But I’m talking about something beyond contextually important, which is the dramatic effect great CEOs tend to have on their companies. It’s not just about being at the apex; it’s more.
I think it comes down to something quite simple: There are hundreds of people in most large organisations who can and do say, “no”. There is only one person who can say “yes”, and that is the CEO. All important decisions about what to do, rather than what not to do, can only be made with the acquiescence of the chief executive. There are some things only the CEO can do.
The vision thing
Saying “yes”, if you think about it, is almost the same as what some people call — much more grandly — having “the vision thing”. A hallmark of great CEOs is that they can plot a set of actions which engender results that customers like.
How did Steve Jobs know that people would love a telephone without a physical dialling mechanism? Simple. He believed it so. He had the vision thing. He conjured, in his mind, a result that could be implemented in a cost-effective manner that customers would pay for. So, when the phone without a dial was proposed by the then senior vice president of Apple’s design team, Jonathan Ive, he said “yes” — and the rest is history.

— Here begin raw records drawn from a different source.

(* ===== verification/Vmo.v ===== *)
(** * Paged memory objects (sys/kernel/src/mem/vmo.rs, provider.rs)

    The frames of a paged object, which are allocated or shared with the zero
    frame on first use and copied on write. The frame allocator and its
    reference-counted frames are an interface; the object implements the
    interface [PagedVmo] that address spaces use. *)

From stdpp Require Import base numbers list gmap.
From Stdlib Require Import ZArith Lia.
From S2P Require Import Prelude Address Riscv Arch WavlTree WavlRepr WavlBalance WavlShrink WavlSearch WavlOps Regions FindSpot KernelSpace FrameList.

(** Reference-counted frames of type [Fr], on the state [S] of the machine. *)
Class Frames (Fr S : Type) := {
  frame_addr : Fr -> Z;
  alloc_one_zeroed : M S (result unit Fr);
  clone_frame : Fr -> M S Fr;
  drop_frame : Fr -> M S unit;
  is_unique : Fr -> M S bool;
  ptr_eq : Fr -> Fr -> bool;
  copy_from_slice : Fr -> Fr -> M S unit;
  the_zero_frame : M S Fr;
}.

Section vmo.
Context {Fr S : Type} `{Frames Fr S}.

(** [TheZeroFrame], the provider of objects that begin as zeroes. *)
Definition get_frame (will_write : bool) : M S (result unit Fr) :=
  if will_write then alloc_one_zeroed else (z ← the_zero_frame; f ← clone_frame z; mret (Ok f)).
Definition free_frame (f : Fr) : M S unit := drop_frame f.

Record PagedObject := MkPaged { pv_frames : WAVLTree (FrameNodes Fr) }.
Definition new_zeroed : PagedObject := MkPaged (fl_nodes fl_new).

(** An operation on the frame list of an object, next to the machine. *)
Definition on_frames {A} (m : W (FrameNodes Fr) A) (v : PagedObject) : M S (A * PagedObject) := fun s =>
  match m (pv_frames v) with
  | Done (a, w) => Done ((a, MkPaged w), s)
  | Panicked => Panicked
  | Undefined => Undefined
  end.

Definition drop_old (o : option Fr) : M S unit := match o with Some f => drop_frame f | None => mret tt end.

(** A frame of its own with the contents of another. *)
Definition copy_on_write (old_frame : Fr) : M S (result unit Fr) :=
  new_frame <-? alloc_one_zeroed;
  z ← the_zero_frame;
  _ ← (if ptr_eq old_frame z then mret tt
       else u ← is_unique new_frame; _ ← lift (assert_ u); copy_from_slice old_frame new_frame);
  mret (Ok new_frame).

Definition paged_require_owned_frame (at_offset : Z) (v : PagedObject) : M S (result unit Z * PagedObject) :=
  g ← on_frames (fl_get at_offset) v;
  match g.1 with
  | Some old_frame =>
      u ← is_unique old_frame;
      _ ← lift (assert_ (negb u));
      c ← copy_on_write old_frame;
      match c with
      | Err e => mret (Err e, v)
      | Ok new_frame =>
          f ← clone_frame new_frame;
          r ← on_frames (fl_insert at_offset f) v;
          _ ← drop_old r.1;
          _ ← drop_frame new_frame;
          mret (Ok (frame_addr f), r.2)
      end
  | None =>
      n ← get_frame true;
      match n with
      | Err e => mret (Err e, v)
      | Ok new_frame =>
          u ← is_unique new_frame;
          _ ← lift (assert_ u);
          r ← on_frames (fl_insert at_offset new_frame) v;
          _ ← drop_old r.1;
          mret (Ok (frame_addr new_frame), r.2)
      end
  end.

Definition paged_require_read_frame (at_offset : Z) (v : PagedObject) : M S (result unit Z * PagedObject) :=
  e ← on_frames (fl_entry at_offset) v;
  match e.1 with
  | FOccupied p i => f ← on_frames (occupied_frame p i) v; mret (Ok (frame_addr f.1), f.2)
  | FVacant e i o =>
      n ← get_frame false;
      match n with
      | Err e => mret (Err e, v)
      | Ok new_frame => r ← on_frames (vacant_frame_insert e i o new_frame) v; mret (Ok (frame_addr new_frame), r.2)
      end
  end.

Fixpoint free_loop (fuel : nat) (end_ : Z) (c : FrameCursor) (v : PagedObject) : M S PagedObject :=
  if fc_offset c <? end_ then
    match fuel with
    | O => fun _ => Undefined
    | Datatypes.S fuel =>
        r ← on_frames (fcursor_remove c) v;
        _ ← match r.1.1 with Some f => free_frame f | None => mret tt end;
        m ← on_frames (fcursor_move_next r.1.2) r.2;
        free_loop fuel end_ m.1 m.2
    end
  else mret v.

(** A round per page. *)
Definition paged_free_frames (r : range) (v : PagedObject) : M S PagedObject :=
  c ← on_frames (fl_cursor (r_start r)) v;
  free_loop (Z.to_nat ((r_end r - r_start r) / FRAME_SIZE + 1)) (r_end r) c.1 c.2.

#[global] Instance paged_object : PagedVmo PagedObject S := {|
  require_owned_frame := paged_require_owned_frame;
  require_read_frame := paged_require_read_frame;
  free_frames := paged_free_frames;
|}.
End vmo.
Arguments PagedObject : clear implicits.

(** ** Reading *)

Section correct.
Context {Fr S : Type} `{Frames Fr S}.
Implicit Types (v : PagedObject Fr).

(** The entry of a page tells whether there is a frame. *)
Lemma fl_entry_read (w : WAVLTree (FrameNodes Fr)) t offset : list_ok w t ->
  exists e, fl_entry offset w = Done (e, w)
    /\ match e with
       | FOccupied p i => exists f, held w t offset = Some f /\ occupied_frame p i w = Done (f, w)
       | FVacant e i o => held w t offset = None /\ i = offset_to_node_index offset /\ o = offset_to_node_offset offset
       end.
Proof.
  intros Hok. unfold fl_entry. cbv zeta. rewrite (fbind_Done _ _ _ _ _ (entry_at_ok w t offset Hok)).
  pose proof (find_locate _ _ _ (offset_to_node_offset offset) (lk_tree _ _ Hok)) as Hfl.
  destruct (locate _ _ _ _) as [c [| l p r0 r]]; cbn [fst snd root_of] in *.
  - eexists. split; [done |]. unfold held. by rewrite Hfl.
  - destruct (found_node _ _ _ _ Hok Hfl) as (_ & n & Hd & _). rewrite (fbind_Done _ _ _ _ _ (get_node_ok _ _ _ Hd)), <- (held_found w t offset p n Hok Hfl Hd).
    destruct (held w t offset) as [f |] eqn:Hh; eexists; (split; [done |]); [| done]. exists f. split; [done |]. unfold occupied_frame.
    by rewrite (fbind_Done _ _ _ _ _ (get_node_ok _ _ _ Hd)), <- (held_found w t offset p n Hok Hfl Hd), Hh.
Qed.

(** C19: A page of a paged object that is read for the first time is backed by
    the zero frame, and from then on by the frame that the object holds for it;
    no other page is affected. *)
Theorem paged_read_correct v t offset s z s1 f s2 :
  list_ok (pv_frames v) t -> is_usize offset -> the_zero_frame s = Done (z, s1) -> clone_frame z s1 = Done (f, s2) ->
  match held (pv_frames v) t offset with
  | Some g => paged_require_read_frame offset v s = Done ((Ok (frame_addr g), v), s)
  | None => exists v' t', paged_require_read_frame offset v s = Done ((Ok (frame_addr f), v'), s2) /\ list_ok (pv_frames v') t'
      /\ (forall s', paged_require_read_frame offset v' s' = Done ((Ok (frame_addr f), v'), s'))
      /\ forall o, is_usize o -> held (pv_frames v') t' o = if o / 4096 =? offset / 4096 then Some f else held (pv_frames v) t o
  end.
Proof.
  intros Hok Hu Hz Hc. assert (Hhit : forall v t g s, list_ok (pv_frames v) t -> held (pv_frames v) t offset = Some g ->
    paged_require_read_frame offset v s = Done ((Ok (frame_addr g), v), s)).
  { clear. intros [w] t g s Hok Hg. cbn [pv_frames] in *. destruct (fl_entry_read w t offset Hok) as (e & E1 & He).
    unfold paged_require_read_frame, mbind, M_bind, on_frames. cbn [pv_frames]. rewrite E1. cbn [fst snd]. destruct e as [p i | e i o].
    - destruct He as (f & Hf & ->). rewrite Hf in Hg. by injection Hg as ->.
    - destruct He as [He _]. congruence. }
  destruct (held (pv_frames v) t offset) as [g |] eqn:Hg; [by apply (Hhit v t) |]. destruct v as [w]. cbn [pv_frames] in *.
  destruct (fl_entry_insert_ok w t offset f Hok Hu) as (w' & t' & E1 & Hok' & Hh). rewrite Hg in E1, Hh. cbn [default] in E1, Hh.
  destruct (fl_entry_read w t offset Hok) as (e & E2 & He). rewrite (fbind_Done _ _ _ _ _ E2) in E1.
  destruct e as [p i | e i o]; [destruct He as (x & Hx & _); congruence |]. cbn [frame_or_insert] in E1. unfold mbind, M_bind in E1.
  destruct (vacant_frame_insert e i o f w) as [[[] w2] | |] eqn:E3; try done. injection E1 as ->.
  exists (MkPaged w'), t'. split_and!; [| done | | done].
  - unfold paged_require_read_frame, mbind, M_bind, on_frames. cbn [pv_frames]. rewrite E2. cbn [fst snd get_frame]. unfold mbind, M_bind. rewrite Hz, Hc.
    cbn [mret M_ret]. unfold mret, M_ret. by rewrite E3.
  - intros s'. apply (Hhit (MkPaged w') t'); [done |]. cbn [pv_frames]. rewrite Hh by done. by rewrite Z.eqb_refl.
Qed.
End correct.

(** ** A machine that counts references *)

(** Frame [0] is the zero frame. *)
Record Pool := MkPool { refs : gmap Z Z; next_frame : Z }.

Definition count (f : Z) (s : Pool) : Z := default 0 (refs s !! f).

#[export] Instance pool_frames : Frames Z Pool := {|
  frame_addr f := 0x80000000 + f * 4096;
  alloc_one_zeroed s := Done (Ok (next_frame s), MkPool (<[next_frame s := 1]> (refs s)) (next_frame s + 1));
  clone_frame f s := Done (f, MkPool (<[f := count f s + 1]> (refs s)) (next_frame s));
  drop_frame f s := Done (tt, MkPool (<[f := count f s - 1]> (refs s)) (next_frame s));
  is_unique f s := Done (count f s =? 1, s);
  ptr_eq := Z.eqb;
  copy_from_slice _ _ := mret tt;
  the_zero_frame := mret 0;
|}.

Definition pool : Pool := MkPool {[ 0 := 1 ]} 1.
Abbreviation PoolObject := (PagedObject Z).

Lemma paged_read_correct_witness :
  exists v' t', paged_require_read_frame 0x3000 (new_zeroed : PoolObject) pool = Done ((Ok 0x80000000, v'), MkPool {[ 0 := 2 ]} 1) /\ list_ok (pv_frames v') t'
    /\ held (pv_frames v') t' 0x3000 = Some 0.
Proof.
  destruct (paged_read_correct (new_zeroed : PoolObject) E 0x3000 pool 0 pool 0 (MkPool {[ 0 := 2 ]} 1) fl_new_ok) as (v' & t' & E1 & Hok & _ & Hh); [done | done | by vm_compute |].
  exists v', t'. split_and!; [exact E1 | done |]. by rewrite Hh.
Defined.

Definition addresses {A} (o : outcome (A * Pool)) : option A := match o with Done (a, _) => Some a | _ => None end.

(** The frame of a page that is written first, and is not the first of its node,
    is lost: reading the page afterwards yields the zero frame. *)
Example write_lost :
  addresses ((a ← paged_require_owned_frame 0x1000 (new_zeroed : PoolObject); b ← paged_require_read_frame 0x1000 a.2; mret (a.1, b.1)) pool)
  = Some (Ok 0x80001000, Ok 0x80000000).
Proof. vm_compute. reflexivity. Qed.

(** Freeing stops at the first node that becomes empty; and a range that begins
    between nodes frees nothing. *)
Example frames_leak :
  addresses ((a ← paged_require_owned_frame 0 (new_zeroed : PoolObject); b ← paged_require_owned_frame 0x10000 a.2; c ← paged_free_frames (Range 0 0x20000) b.2;
              g ← on_frames (fl_get 0x10000) c; d ← paged_free_frames (Range 0x8000 0x20000) c; h ← on_frames (fl_get 0x10000) d; mret (g.1, h.1)) pool)
  = Some (Some 2, Some 2).
Proof. vm_compute. reflexivity. Qed.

Having a creative vision and being in a position to implement it are absolute prerequisites for a successful company. Perhaps that’s not entirely true: there are hundreds of CEOs who are pretty successful just steering an existing successful business through economic waters. In this case, the vision was created by someone else, and the successor CEOs just surf that vision. I suspect this is often why founder-CEOs are often so successful: they are implementing a vision they conceived, and they do so with great passion.
The Ramaphosa thing
This is all rather basic ...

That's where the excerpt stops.